A top Maryland Democrat said that Republicans are disingenuous in their call for Gov. Wes Moore to order local jurisdictions to coordinate with Immigration and Customs Enforcement (ICE) to turn in people unlawfully in the U.S. who have been convicted of a violent crime.

“I’m not aware of Maryland law prohibiting counties from engaging in exactly this kind of participation, and, in fact, when we left this topic we kind of left it to the counties to have a lot more discretion than I think some of the members on both sides of the aisle wanted,” Maryland House Majority Leader David Moon, a Montgomery County Democrat, said in an interview with The Baltimore Sun on Wednesday.

Tuesday, Republican Dels. Matt Morgan of St. Mary’s County; Ryan Nawrocki, Kathy Szeliga and Robin Grammer of Baltimore County; Mark Fisher of Calvert County; Nic Kipke and Brian Chisholm of Anne Arundel County; and Lauren Arikan of Harford County — collectively known as the House Freedom Caucus — issued a press release calling on Moore, a Democrat, to issue an executive order requiring local law enforcement honor active ICE detainers before releasing people convicted of violent crimes who are unlawfully in the U.S. from detention.

Moore’s office declined to answer a question on the topic Wednesday, and referred to a statement spokesman Carter Elliott IV issued Tuesday:

“Ensuring public safety has been and continues to be the Moore-Miller Administration’s highest priority. The governor is committed to upholding the law all while ensuring due process and protecting the rights of all individuals,” Moore spokesman Carter Elliott IV said in a statement. “The administration will continue to work in partnership with federal agencies, including Immigration and Customs Enforcement (ICE), to address criminal behavior effectively and responsibly, while respecting legal and procedural guidelines.”

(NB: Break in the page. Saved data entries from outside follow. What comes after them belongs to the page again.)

Lemma wp_finish id e size prev s0 s :
  entry_good e → listing_of s0 !! id = Some e →
  (∀ old, downloads (offline s0) !! id = Some old → record_good old) →
  wf_tree (otree s) → touched (touches id e s0) (may_make e) (otree s0) (otree s) → source_tree s = source_tree s0 →
  view s = view s0 → copied (epath e) (epath e) (source_tree s0) (otree s) →
  (∀ p, prev = Some p → under [offlineStagingFolder] p) →
  wp (finish_download id e size prev) (download_post id e s0) s.
Proof.
  intros He Hlist Hold Hw Ht Hsrc Hv Hc Hprev. destruct (package_head e He) as [pk Hpk].
  apply wp_bind, (wp_files (λ _, False) (λ _, False)); [apply keeps_now|done|].
  intros [t|er] s1 Hr1 E1 Hw1 _ Es1 Ev1; [|done]. cbv zeta. set (rec := mkRecord _ _ _ _ _).
  apply wp_bind, wp_gets, wp_bind, wp_update_store.
  assert (new_record e rec) as Hn by done. clearbody rec.
  assert (downloads (offline s1) = downloads (offline s0)) as Ed by (unfold view in *; congruence).
  change (otree s1 = otree s) in E1.
  assert (placed id e rec s0 (set_store (recorded id rec (offline s1)) s1)) as Hp.
  { split; [done|by rewrite <-E1 in Ht|by etrans| |by rewrite <-E1 in Hc].
    assert (byPath (offline s1) = byPath (offline s0) ∧ listing_of s1 = listing_of s0) as [Eb El] by (unfold view in *; split; congruence).
    unfold view, recorded. simpl. rewrite Ed, Eb. f_equal. exact El. }
  rewrite Ed. apply wp_bind, wp_gets. generalize (set_store (recorded id rec (offline s1)) s1) Hp. clear s1 Hr1 E1 Hw1 Es1 Ev1 Ed Hp.
  intros s1 Hp1. apply wp_bind, (wp_placed (under [offlineStagingFolder]) _ _ id e rec s0 s1); [| | |done|].
  { destruct prev as [p|]; [|apply keeps_ret]. apply keeps_ignore, keeps_RemoveAll. intros q Hq.
    eapply under_trans; [by apply Hprev|done]. }
  { by left. }
  { intros k [l E]. by rewrite Hpk in E. }
  intros [[]|er] s2 _ _ Hp2 _; [|by eapply placed_post].
  unfold writeDownloads. apply wp_bind, wp_bind, wp_gets.
  apply (wp_placed (λ q, q = [offlineDownloadsFile] ∨ Atomic.temp_of [offlineDownloadsFile] q) _ _ id e rec s0 s2);
    [| | |exact Hp2|].
  { unfold writeJSON. frame_step; [frame|]. apply keeps_WriteFileAtomic; [done|done|by left|by right]. }
  { intros q Hq. unfold touches. tauto. }
  { intros k. rewrite Hpk. intros [E|(n & E & Hn')]; [done|]. assert (n = booksFolder) as -> by (by injection E). done. }
  intros [[]|er] s3 Hr3 E3 Hp3 _; [|by eapply placed_post].
  assert (∃ z, otree s3 !! [offlineDownloadsFile] = Some (File (Doc (enc_downloads (downloads (offline s2)))) z)) as [z Hz].
  { apply (writeJSON_written _ _ _ (pl_wf _ _ _ _ _ Hp2)) in Hr3 as [z Hz]; [|done]. exists z. by rewrite E3. }
  set (clear := match downloads (offline s0) !! id with Some o => _ | None => _ end).
  apply wp_bind, (wp_placed (λ q, ∃ old, downloads (offline s0) !! id = Some old ∧ OPath old ≠ OPath rec ∧
    under (segments_of (OPath old)) q) clear _ id e rec s0 s3); [| | |done|].
  { unfold clear. destruct (downloads (offline s0) !! id) as [old|] eqn:Eo; [|apply keeps_ret].
    destruct (bool_decide _) eqn:Eb; simpl; [|apply keeps_ret]. apply bool_decide_eq_true in Eb.
    destruct (negb _); [|apply keeps_ret]. apply keeps_ignore, keeps_RemoveAll. intros q Hq. exists old. auto. }
  { intros q (old & Ho & _ & Hq). right. right. left. exists old. auto. }
  { intros k (old & Ho & Hne & Hu). apply Hne. destruct (Hold _ Ho) as [_ Hout].
    destruct Hn as (-> & _). unfold entry_path. rewrite <-(Join_Split (OPath old) "/"%char). pose proof (eg_outermost e He) as Hout'.
    destruct (under_both _ _ _ Hu (under_app _ _)) as [Hu'|Hu']; [|symmetry]; by apply outermost_under. }
  intros [[]|er] s4 Hr4 E4 Hp4 Ht4; [|by eapply placed_post].
  apply wp_gets. destruct Hp4 as [Hw4 Ht4' Hs4 Hv4 Hc4]. split; [done..|]. right. exists rec. split; [done|]. split; [done|].
  split; [done|]. intros d [= <-]. split; [done|]. split.
  - unfold downloadFor. cbn [State]. assert (listing_of s4 = listing_of s0) as -> by by injection Hv4 as _ _ ->.
    rewrite Hlist, decide_False; [done|]. destruct Hn as (-> & _ & ->). intros [Hx|Hx]; by apply Hx.
  - exists z. assert (downloads (offline s4) = downloads (offline s2)) as ->.
    { destruct Hp2 as [_ _ _ Hv2 _]. injection Hv2 as _ -> _. by injection Hv4 as _ -> _. }
    eapply touched_some; [exact Ht4| |exact Hz]. intros (old & Ho & _ & [l E]).
    destruct (Hold _ Ho) as [(fs & name & E' & _)%isBookPackagePath_inv _]. by rewrite E' in E.
Qed.

(** Until the copy is in place only the staging folder and the place change. *)
Record fetching (id : bytes) (e : bookIDCacheEntry) (s0 s : RemoteShelf) : Prop := {
  fe_wf : wf_tree (otree s);
  fe_touched : touched (touches id e s0) (may_make e) (otree s0) (otree s);
  fe_source : source_tree s = source_tree s0;
  fe_view : view s = view s0;
}.
Lemma fetching_step P D id e s0 s s' :
  fetching id e s0 s → wf_tree (otree s') → touched P D (otree s) (otree s') → source_tree s' = source_tree s → view s' = view s →
  (∀ q, P q → under [offlineStagingFolder] q ∨ under (epath e) q) → (∀ q, D q → may_make e q) → fetching id e s0 s'.
Proof.
  intros [? Ht Hs Hv] Hw Ht' Hs' Hv' HP HD. split; [done| |congruence|congruence].
  eapply touched_trans; [exact Ht|]. eapply touched_mono; [|exact HD|exact Ht']. intros q [?|?]%HP; unfold touches; auto.
Qed.
Definition not_lost (e : bookIDCacheEntry) (s0 s : RemoteShelf) : Prop :=
  whole_at (otree s0) (epath e) (otree s) (epath e) ∨
  ∃ p, under [offlineStagingFolder] p ∧ whole_at (otree s0) (epath e) (otree s) p.
Lemma fetching_post id e s0 s er : fetching id e s0 s → not_lost e s0 s → download_post id e s0 (Err er) s.
Proof. intros [? ? ? ?] ?. split; [done..|]. by left. Qed.

(** A step whose failure clears the staging folder *)
Lemma wp_removing {A : Type} id e staging (m : M RemoteShelf A) (Q : result error A → RemoteShelf → Prop) s0 s :
  entry_good e → under [offlineStagingFolder] staging →
  (∀ er s', fetching id e s0 s' → not_lost e s0 s' → Q (Err er) s') →
  wp m (λ r s', fetching id e s0 s' ∧ whole_at (otree s0) (epath e) (otree s') (epath e) ∧ (∀ a, r = Ok a → Q (Ok a) s')) s →
  wp (removing staging m) Q s.
Proof.
  intros He Hst HE Hm. apply wp_bind, wp_try. eapply wp_mono; [exact Hm|]. intros [a|er] s' (Hf & Hd & HO); [by apply wp_ret, HO|].
  destruct (package_head e He) as [pk Hpk].
  apply wp_bind, (wp_files (under staging) (λ _, False)); [by apply keeps_ignore, keeps_RemoveAll|apply Hf|].
  intros [[]|er'] s2 _ _ Hw2 Ht2 Es2 Ev2.
  all: assert (fetching id e s0 s2) as Hf2 by
    (eapply fetching_step; [exact Hf|done|exact Ht2|done|done| |done]; intros q Hq; left; by eapply under_trans).
  all: assert (not_lost e s0 s2) as Hn2 by
    (left; eapply whole_at_trans; [exact Hd|]; eapply whole_at_touched; [exact Ht2|]; intros k Hk;
     pose proof (under_trans _ _ _ Hst Hk) as [l E]; by rewrite Hpk in E).
  all: by first [apply wp_throw, HE|apply HE].
Qed.

Lemma keeps_replaceDir P D staging dst :
  (∀ q, under staging q → P q) → (∀ q, under dst q → P q) → (∀ q, under (previous_of staging) q → P q) →
  keeps P D (replaceDirKeepingPrevious staging dst).
Proof.
  intros Hs Hd Hp. unfold replaceDirKeepingPrevious. apply keeps_bind; [frame|]. intros present.
  eapply (keeps_bind_returns _ _ (λ prev, prev = None ∨ prev = Some (previous_of staging))).
  - frame; first [by apply keeps_RemoveAll|by apply keeps_Rename].
  - destruct present; [|by apply returns_ret; left]. eapply returns_bind; [apply returns_any|]. intros [u|e] _.
    + apply returns_ret. by right.
    + eapply returns_bind; [apply returns_any|]. intros ? _. apply returns_throw.
  - intros prev [-> | ->]; frame; first [by apply keeps_RemoveAll|by apply keeps_Rename].
Qed.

In an interview with Baltimore Sun co-owner Armstrong Williams in July, Moore said “the relationship between ICE and states is really a relationship between ICE and towns and cities.”

“No governor is in charge of immigration policy,” he said. “We deal with the consequences of the fact that there is a broken federal immigration system.”

In 2021, the Maryland General Assembly passed legislation largely along party lines to prohibit counties from entering into agreements with ICE to detain immigrants for immigration-related offenses on its behalf.

Former Gov. Larry Hogan, a Republican, vetoed the bill. His veto was overridden — again, along party lines — during a special legislative session in December 2021.

Republicans Tuesday called this policy an “anti-ICE, pro-open borders bill.”

According to Moon, immigrant rights advocates wanted the legislature to go further, calling on them to prohibit jurisdictions from entering into agreements with ICE that would allow the agency to delegate the authority to local law enforcement to perform specific immigration officer functions under its oversight. Lawmakers declined to touch that policy.

Moon said that the purpose of the law was to ensure that Maryland county jails don’t become “for-profit prisons” to detain people on ICE’s behalf.

“That was a very different policy than what is being discussed today, which is about whether counties and local governments should be holding people longer than their sentences in order for ICE to pick them up,” he said.

Several jurisdictions, including Baltimore City and Montgomery and Baltimore counties, currently honor ICE detainers for violent offenders to varying degrees. Moon said the decision is up to each county, and that there isn’t a “hard rule” as to whether or not jurisdictions can or cannot coordinate with ICE.

“It seems a little disingenuous for the Freedom Caucus to be complaining about the current state-of-pay of ICE and Maryland government relations,” he said. “We actually have multiple major counties — just within the last few months — announce new agreements with ICE.”

“But, to the extent that there are non-violent offenders in the mix, we do stand by those policies that attempted to put some constitutional protections and due process protections into the mix,” he continued.

Renewed interest in the topic of immigration policy has appeared in Maryland following the August 2023 death of Rachel Morin, who was killed on a Harford County walking trail. The man accused of killing her, Victor Martinez-Hernandez, unlawfully entered the country four times. He is alleged to have killed another woman in El Salvador.

For Morin’s death, Martinez-Hernandez has been charged with first- and second-degree murder, first- and second-degree rape and first- and second-degree assault.

Morin’s mother, Patty, testified before congress for a second time Wednesday, saying people who live in “sanctuary states” are in danger.

“They say that the borders are safe,” she said Wednesday. “We live 1,800 miles away from the southern border. They’re not safe.”

In his July interview with Williams, Moore said his “heart broke” for Morin, and that violence isn’t tolerated in the state of Maryland — regardless of the status of whoever perpetrates it.

Moon said this renewed call for an executive order from Moore on behalf of Republicans is consistent with a pattern of using “histrionics” when certain events happen to push for criminal justice policy changes, and that these discussions about immigration law have been debated in Maryland for years.

“Is this political?” he asked. “Well, that’s the business we’re in.”